The large sialoglycoprotein of human lymphocytes. II. Biochemical features

Abstract

Large sialoglycoprotein of human lymphocytes (L‐LSGP) from thymocytes and from peripheral blood lymphocytes (PBL) of normal donor and of B chronic lymphocytic leukemia (CLL) patients was purified by affinity chromatography to Mucluru pornifera agglutinin (MPA)‐Sepharose followed by preparative sodium dodecyl sulfate‐polyacrylamide gel electrophoresis (SDS‐PAGE). L‐LSGP from the three different sources was very similar in amino acid composition. It contained a high proportion of acidic and hydroxy amino acids and also significant amounts of cystein. No reduction in mobility in SDS‐PAGE was noted for unreduced L‐LSGP. The molecule may already in its native form have an extended conformation containing either free sulfhydryl groups or small S‐S loops not affecting mobility in SDS‐PAGE. L‐LSGP was found to be highly glycosylated, the thymocyte glycoprotein containing somewhat less carbohydrate by weight (44%) than that of PBL (normal PBL 53% and B CLL 52%). This was due primarily to a lower content of sialic acid. The molecules contained mannose, galactose, N‐acetyl galactosamine, N‐acetylglucosamine and sialic acid in molar ratios 1.0:3.0:1.1:1.2:1.3 (thymocyte L‐LSGP), 1.0:3.8:1.2:1.0:1.7 (PBL L‐LSGP) and 1.0:3.5:2.2:1.3:2.8 (B CLL L‐LSGP).
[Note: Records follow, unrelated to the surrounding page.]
(** Past the guard on the hint: the three ways lines 59 and 60 can go (no
    context to elevate, no client, a request sent). *)
Ltac enter_lookup Hhint :=
  unfold lookup_outcome, lookup_request, host_passes;
  unfold mbind at 1, M_bind at 1, gets at 1;
  rewrite Hhint; unfold_effects; simpl;
  destruct (_context (spec_obj _)) as [ctxt|]; simpl;
  [destruct (cinderclient_error _ _) as [early|]; simpl|].

(** Case analysis on what the goal still branches on: the context, the
    client, the answer, the owning identity, the handlers, the comparison. *)
Ltac walk :=
  repeat (simpl; rewrite ?split_head;
          match goal with
          | |- context [_context ?r] => destruct (_context r) eqn:?
          | |- context [cinderclient_error ?c ?x] =>
              destruct (cinderclient_error c x) eqn:?
          | |- context [volumes_get_answer ?c ?a ?b ?d] =>
              destruct (volumes_get_answer c a b d) eqn:?
          | |- context [truthy (getattr ?v ?n)] =>
              destruct (truthy (getattr v n)) eqn:?
          | |- context [match getattr ?v ?n with _ => _ end] =>
              destruct (getattr v n) eqn:?
          | |- context [isinstance ?e ?c] => destruct (isinstance e c) eqn:?
          | |- context [String.eqb ?a ?b] => destruct (String.eqb a b) eqn:?
          | |- context [truthy ?v] => destruct (truthy v) eqn:?
          end);
  simpl.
The weak interaction of L‐LSGP with lentil lectin, concanavalin A (Con A) and leucoagglutinin (La), its unchanged mobility in SDS‐PAGE after tunicamycin treatment and its high amount of hydroxy amino acids suggest that most carbohydrate chains are O‐glycosidically linked to the peptide chain. Native as well as Nase‐treated L‐LSGP show size microheterogeneity. This is probably due to small chemical differences in the L‐LSGP molecules from different lymphocyte subsets.